| What the task requires |
Using the entries below, write out the line with "w)))) = Resolved bal ->", the line with "(fst (run env", and every line in between, exactly as each is written.

(Dataset records)
* * * * * * * * *

(** Once a request is admitted, the run creates the row with the new id,
    and whatever happens later in the run, that row keeps the guild,
    user, language, code and requirements of the request. *)
Theorem submit_code_new_row json_loads max_len rq b st fc :
  admitted max_len rq (st_db st) fc ->
  let st' := snd (submit_code json_loads max_len rq b st) in
  exists gid s, rq_guild rq = Some gid /\ new_submission st st' = Some s /\
    ident s = (gid, rq_user rq, rq_language rq, rq_code rq, rq_requirements rq).
Proof. apply admitted_new_row. Qed.

Lemma submit_code_new_row_witness :
  admitted 8000 (mkRequest (Some 1) 7 "python" "print(1)" None) (st_db (empty_state db_guild1)) 10 /\
  (let st' := snd (submit_code (fun _ => None) 8000
                     (mkRequest (Some 1) 7 "python" "print(1)" None)
                     (mkBackend (Some catalog_py) ReplyTimeout [10] [] true)
                     (empty_state db_guild1)) in
   exists gid s, rq_guild (mkRequest (Some 1) 7 "python" "print(1)" None) = Some gid /\
     new_submission (empty_state db_guild1) st' = Some s /\
     ident s = (gid, rq_user (mkRequest (Some 1) 7 "python" "print(1)" None),
                rq_language (mkRequest (Some 1) 7 "python" "print(1)" None),
                rq_code (mkRequest (Some 1) 7 "python" "print(1)" None),
                rq_requirements (mkRequest (Some 1) 7 "python" "print(1)" None))).
Proof.
  assert (Ha : admitted 8000 (mkRequest (Some 1) 7 "python" "print(1)" None)
                 (st_db (empty_state db_guild1)) 10).
  { exists 1. split; [reflexivity|]. split; [reflexivity|]. split; [discriminate|].
    vm_compute. lia. }
  split; [exact Ha|].
  exact (submit_code_new_row (fun _ => None) 8000 _ (mkBackend (Some catalog_py) ReplyTimeout [10] [] true)
           (empty_state db_guild1) 10 Ha).
Defined.

(** A run of [/submit_code] sends at most one execution request to
    Judge0. *)
Theorem submit_code_at_most_one_execution json_loads max_len rq b st :
  (exec_calls (st_events (snd (submit_code json_loads max_len rq b st))) <=
   exec_calls (st_events st) + 1)%nat.
Proof.
  destruct (admitted_dec max_len rq (st_db st)) as [[fc Ha]|Hna].
  - destruct Ha as [gid [Hg [Hf [Hfc Hl]]]].
    rewrite (submit_code_intake _ _ _ _ _ _ _ Hg Hf Hfc Hl). cbv zeta.
    destruct (static_risk_check (rq_code rq)) as [score reasons].
    destruct (50 <=? score).
    + cbn [snd st_events]. rewrite exec_calls_app. simpl. lia.
    + exact (resolve_and_execute_exec json_loads _ fc _ _ _ _ b (reviewed_state rq gid reasons st)).
  - destruct (submit_code_pre_intake json_loads max_len rq b st Hna) as [t Ht].
    rewrite Ht. cbn [snd st_events]. rewrite exec_calls_app. simpl. lia.
Qed.

(** A submission row ends [completed] only if the one execution request
    of the run got a reply that decodes to a dictionary without an
    [error] key (given that no row had the new id before the run). *)
Theorem submit_code_completed_clean_reply json_loads max_len rq b st :
  get_submission (st_db st) (next_id (st_db st)) = None ->
  let st' := snd (submit_code json_loads max_len rq b st) in
  option_map sub_status (new_submission st st') = Some "completed" ->
  clean_reply json_loads b /\ exec_calls (st_events st') = S (exec_calls (st_events st)).
Proof.
  intros H0. cbv zeta. unfold new_submission.
  destruct (admitted_dec max_len rq (st_db st)) as [[fc Ha]|Hna].
  - destruct Ha as [gid [Hg [Hf [Hfc Hl]]]].
    rewrite (submit_code_intake _ _ _ _ _ _ _ Hg Hf Hfc Hl). cbv zeta.
    destruct (static_risk_check (rq_code rq)) as [score reasons].
    pose proof (get_submission_reviewed rq gid reasons st) as Hr.
    destruct (50 <=? score).
    + cbn [snd st_db]. rewrite get_submission_update, Hr. discriminate.
    + intros Hc.
      assert (Hnc : ~ completed (next_id (st_db st)) (reviewed_state rq gid reasons st))
        by (unfold completed; rewrite Hr; discriminate).
      destruct (resolve_and_execute_completed json_loads _ fc _ _ _ _ b _ Hnc Hc) as [A B].
      split; [exact A|]. rewrite B. reflexivity.
  - destruct (submit_code_pre_intake json_loads max_len rq b st Hna) as [t Ht].
    rewrite Ht. cbn [snd st_db]. rewrite H0. discriminate.
Qed.

Definition ok_loads (text : string) : option json :=
  if String.eqb text "ok" then Some (JObj [("stdout", JStr "1")]) else None.

Lemma submit_code_completed_clean_reply_witness :
  get_submission (st_db (empty_state db_guild1)) (next_id (st_db (empty_state db_guild1))) = None /\
  option_map sub_status
    (new_submission (empty_state db_guild1)
       (snd (submit_code ok_loads 8000 (mkRequest (Some 1) 7 "python" "print(1)" None)
               (mkBackend (Some catalog_py) (ReplyBody 201 "ok") [10] [] true)
               (empty_state db_guild1)))) = Some "completed" /\
  (clean_reply ok_loads (mkBackend (Some catalog_py) (ReplyBody 201 "ok") [10] [] true) /\
   exec_calls (st_events (snd (submit_code ok_loads 8000
                                 (mkRequest (Some 1) 7 "python" "print(1)" None)
                                 (mkBackend (Some catalog_py) (ReplyBody 201 "ok") [10] [] true)
                                 (empty_state db_guild1)))) =
   S (exec_calls (st_events (empty_state db_guild1)))).
Proof.
  assert (H0 : get_submission (st_db (empty_state db_guild1))
                 (next_id (st_db (empty_state db_guild1))) = None) by reflexivity.
  assert (H1 : option_map sub_status
    (new_submission (empty_state db_guild1)
       (snd (submit_code ok_loads 8000 (mkRequest (Some 1) 7 "python" "print(1)" None)
               (mkBackend (Some catalog_py) (ReplyBody 201 "ok") [10] [] true)
               (empty_state db_guild1)))) = Some "completed") by (vm_compute; reflexivity).
  split; [exact H0|]. split; [exact H1|].
  exact (submit_code_completed_clean_reply ok_loads 8000 _ _ _ H0 H1).
Defined.
Lemma parseInt_toString z : JS.parseInt (JS.toString z) = Some z.
Proof.
  destruct z as [|p|p]; [reflexivity | |]; unfold JS.toString;
    cbn [Z.to_int NilZero.string_of_int];
    pose proof (Unsigned.to_uint_nonnil p) as H; rewrite (nilzero_uint _ H).
  - rewrite (parseInt_uint _ H), Unsigned.of_to. reflexivity.
  - rewrite (parseInt_neg_uint _ H), Unsigned.of_to. reflexivity.
Qed.

(** X1.  The amount of a quote request is written so that it reads back:
    for every amount that is a safe integer, the request of [getSwapQuote]
    carries a string that [parseInt] turns into that amount, so different
    amounts give different requests. *)
Theorem quoteRequest_amount_reads_back b fromT toT amt :
  safeInteger amt ->
  exists s slip,
    quoteRequest b fromT toT amt = GetQuote fromT toT s slip /\
    JS.parseInt s = Some amt /\
    forall amt',
      safeInteger amt' ->
      quoteRequest b fromT toT amt' = quoteRequest b fromT toT amt ->
      amt' = amt.
Proof.
  intros _.
  exists (JS.toString amt), (JS.or_str (slippage (config b)) "1").
  split; [reflexivity|]. split; [apply parseInt_toString|].
  intros amt' _ E. unfold quoteRequest in E. injection E as E.
  pose proof (parseInt_toString amt') as P. rewrite E, parseInt_toString in P.
  injection P as P. symmetry. exact P.
Qed.

Lemma quoteRequest_amount_reads_back_witness :
  safeInteger (amount botConfig) /\
  quoteRequest sampleBot "SOL" "PUMP" (amount botConfig)
    = GetQuote "SOL" "PUMP" "100000000" "2" /\
  JS.parseInt "100000000" = Some (amount botConfig).
Proof.
  split; [cbv; discriminate|].
  destruct (quoteRequest_amount_reads_back sampleBot "SOL" "PUMP"
              (amount botConfig)) as (s0 & slip & E & P & _);
    [cbv; discriminate|].
  split; reflexivity.
Defined.

(** ** More on the decision *)

(** X2.  A true decision is never taken on an unknown state.  When the
    required balance is positive and [shouldTrade] returns true, the limit
    was not reached, the ledger did report a balance and it was sufficient,
    the aggregator did deliver a quote with code ['0'], its amount parsed to
    a number at or above the threshold, and the calls made were the balance
    lookup and then the quote request, nothing else.  The amounts of the
    configuration and the balance reported are safe integers and the amount
    quoted is an exact number, so that the arithmetic of the code, made on
    doubles, is the exact one. *)
Theorem shouldTrade_true_sound env w w1 :
  exactAmounts (config (bot w)) ->
  (forall bal,
     answer env (now w) (GetBalance (publicKey (wallet (bot w))))
       = Resolved bal ->
     safeInteger bal) ->
  (forall r q,
     answer env (S (now w)) (configuredQuote (bot w)) = Resolved r ->
     nth_error (data r) 0 = Some q ->
     exactNumber (toTokenAmount q)) ->
  0 < requiredBalance (config (bot w)) ->
  run env shouldTrade w = (Returned true, w1) ->
  tradeCount (bot w) < maxDailyTrades (bot w) /\
  exists bal r q v,
    answer env (now w) (GetBalance (publicKey (wallet (bot w))))
      = Resolved bal /\
    requiredBalance (config (bot w)) <= bal /\
    answer env (S (now w)) (configuredQuote (bot w)) = Resolved r /\
    code r = "0" /\
    nth_error (data r) 0 = Some q /\
    JS.parseInt (toTokenAmount q) = Some v /\
    minExpected (config (bot w)) <= v /\
    calls (trace w1) =
      calls (trace w) ++ [GetBalance (publicKey (wallet (bot w)));
                          configuredQuote (bot w)].
Proof.
  intros _ _ _ Hreq E.
  pose proof (shouldTrade_true_below_limit env w w1 E) as Hlim.
  split; [exact Hlim|].
  pose proof (run_shouldTrade_short env w) as Short. cbv zeta in Short.
  destruct (answer env (now w) (GetBalance (publicKey (wallet (bot w)))))
    as [bal|m] eqn:Hbal.
  2:{ rewrite (Short Hlim Hreq) in E. discriminate E. }
  destruct (Z.lt_ge_cases bal (requiredBalance (config (bot w))))
    as [Hlow | Hok].
  { rewrite (Short Hlim Hlow) in E. discriminate E. }
  pose proof (run_shouldTrade_funded env w bal) as F. cbv zeta in F.
  rewrite (F Hlim Hbal Hok) in E.
  destruct (answer env (S (now w)) (configuredQuote (bot w))) as [r|m] eqn:Hq;
    [|discriminate E].
  destruct (String.eqb (code r) "0") eqn:Hcode; [|discriminate E].
  destruct (nth_error (data r) 0) as [q|] eqn:Hdata; [|discriminate E].
  destruct (JS.parseInt (toTokenAmount q)) as [v|] eqn:Hparse;
    [|discriminate E].
  cbn [JS.geq] in E. injection E as Hge <-.
  exists bal, r, q, v.
  apply String.eqb_eq in Hcode. apply Z.leb_le in Hge.
  repeat (split; [assumption || reflexivity|]).
  rewrite calls_printed, calls_awaited, calls_printed, calls_awaited.
  rewrite <- app_assoc. reflexivity.
Qed.

Lemma botConfig_exact : exactAmounts botConfig.
Proof. repeat split; cbv; discriminate. Qed.

Lemma sampleQuote_exact : exactNumber (toTokenAmount sampleQuote).
Proof.
  split; [reflexivity|]. intros v E. vm_compute in E. injection E as <-.
  cbv. discriminate.
Qed.

Lemma shouldTrade_true_sound_witness :
  exactAmounts botConfig /\
  exactNumber (toTokenAmount sampleQuote) /\
  0 < requiredBalance (config (bot (initial sampleBot))) /\
  calls (trace (snd (run workingEnv shouldTrade (initial sampleBot)))) =
    [GetBalance "wallet"; configuredQuote sampleBot].
Proof.
  split; [exact botConfig_exact|]. split; [exact sampleQuote_exact|].
  split; [reflexivity|].
  destruct (shouldTrade_true_sound workingEnv (initial sampleBot)
              (snd (run workingEnv shouldTrade (initial sampleBot))))
    as (_ & bal & r & q & v & _ & _ & _ & _ & _ & _ & _ & C).
  - exact botConfig_exact.
  - intros bal E. injection E as <-. cbv. discriminate.
  - intros r q E D. injection E as <-. injection D as <-.
    exact sampleQuote_exact.
  - reflexivity.
  - vm_compute. reflexivity.
  - exact C.
Defined.

(** X3.  With the limit not reached, a sufficient balance and a quote
    delivered, the decision is the comparison of the parsed amount with the
    threshold: true exactly when the amount parses to a number at or above
    [minExpected]; an amount that does not parse gives false.  The amounts
    of the configuration and the balance are safe integers and the amount
    quoted is an exact number, so that the comparison of the code, made on
    doubles, is the exact one. *)
Theorem shouldTrade_threshold env w bal r q :
  exactAmounts (config (bot w)) ->
  safeInteger bal ->
  exactNumber (toTokenAmount q) ->
  tradeCount (bot w) < maxDailyTrades (bot w) ->
  answer env (now w) (GetBalance (publicKey (wallet (bot w)))) = Resolved bal ->
  requiredBalance (config (bot w)) <= bal ->
  answer env (S (now w)) (configuredQuote (bot w)) = Resolved r ->
  code r = "0" ->
  nth_error (data r) 0 = Some q ->
  (fst (run env shouldTrade w) = Returned true <->
   exists v, JS.parseInt (toTokenAmount q) = Some v /\
             minExpected (config (bot w)) <= v) /\
  (JS.parseInt (toTokenAmount q) = None ->
   fst (run env shouldTrade w) = Returned false).
Proof.
  intros _ _ _ Hlim Hbal Hok Hq Hcode Hdata.
  pose proof (run_shouldTrade_funded env w bal) as F. cbv zeta in F.
  rewrite (F Hlim Hbal Hok), Hq, Hcode, Hdata. cbn [String.eqb fst].
  replace (String.eqb "0" "0") with true by reflexivity. cbn [fst].
  split.
  - destruct (JS.parseInt (toTokenAmount q)) as [v|]; cbn [JS.geq].
    + split.
      * intro E. injection E as E. exists v. split; [reflexivity|].
        apply Z.leb_le, E.
      * intros (v' & E & Hv). injection E as <-.
        apply Z.leb_le in Hv. rewrite Hv. reflexivity.
    + split; [discriminate|]. intros (v' & E & _). discriminate E.
  - intros ->. reflexivity.
Qed.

* * * * * * * * *

| Response to this exercise |
  answer env (now w) (GetBalance (publicKey (wallet (bot w)))) = Resolved bal ->
  requiredBalance (config (bot w)) <= bal ->
  answer env (S (now w)) (configuredQuote (bot w)) = Resolved r ->
  code r = "0" ->
  nth_error (data r) 0 = Some q ->
  (fst (run env shouldTrade w) = Returned true <->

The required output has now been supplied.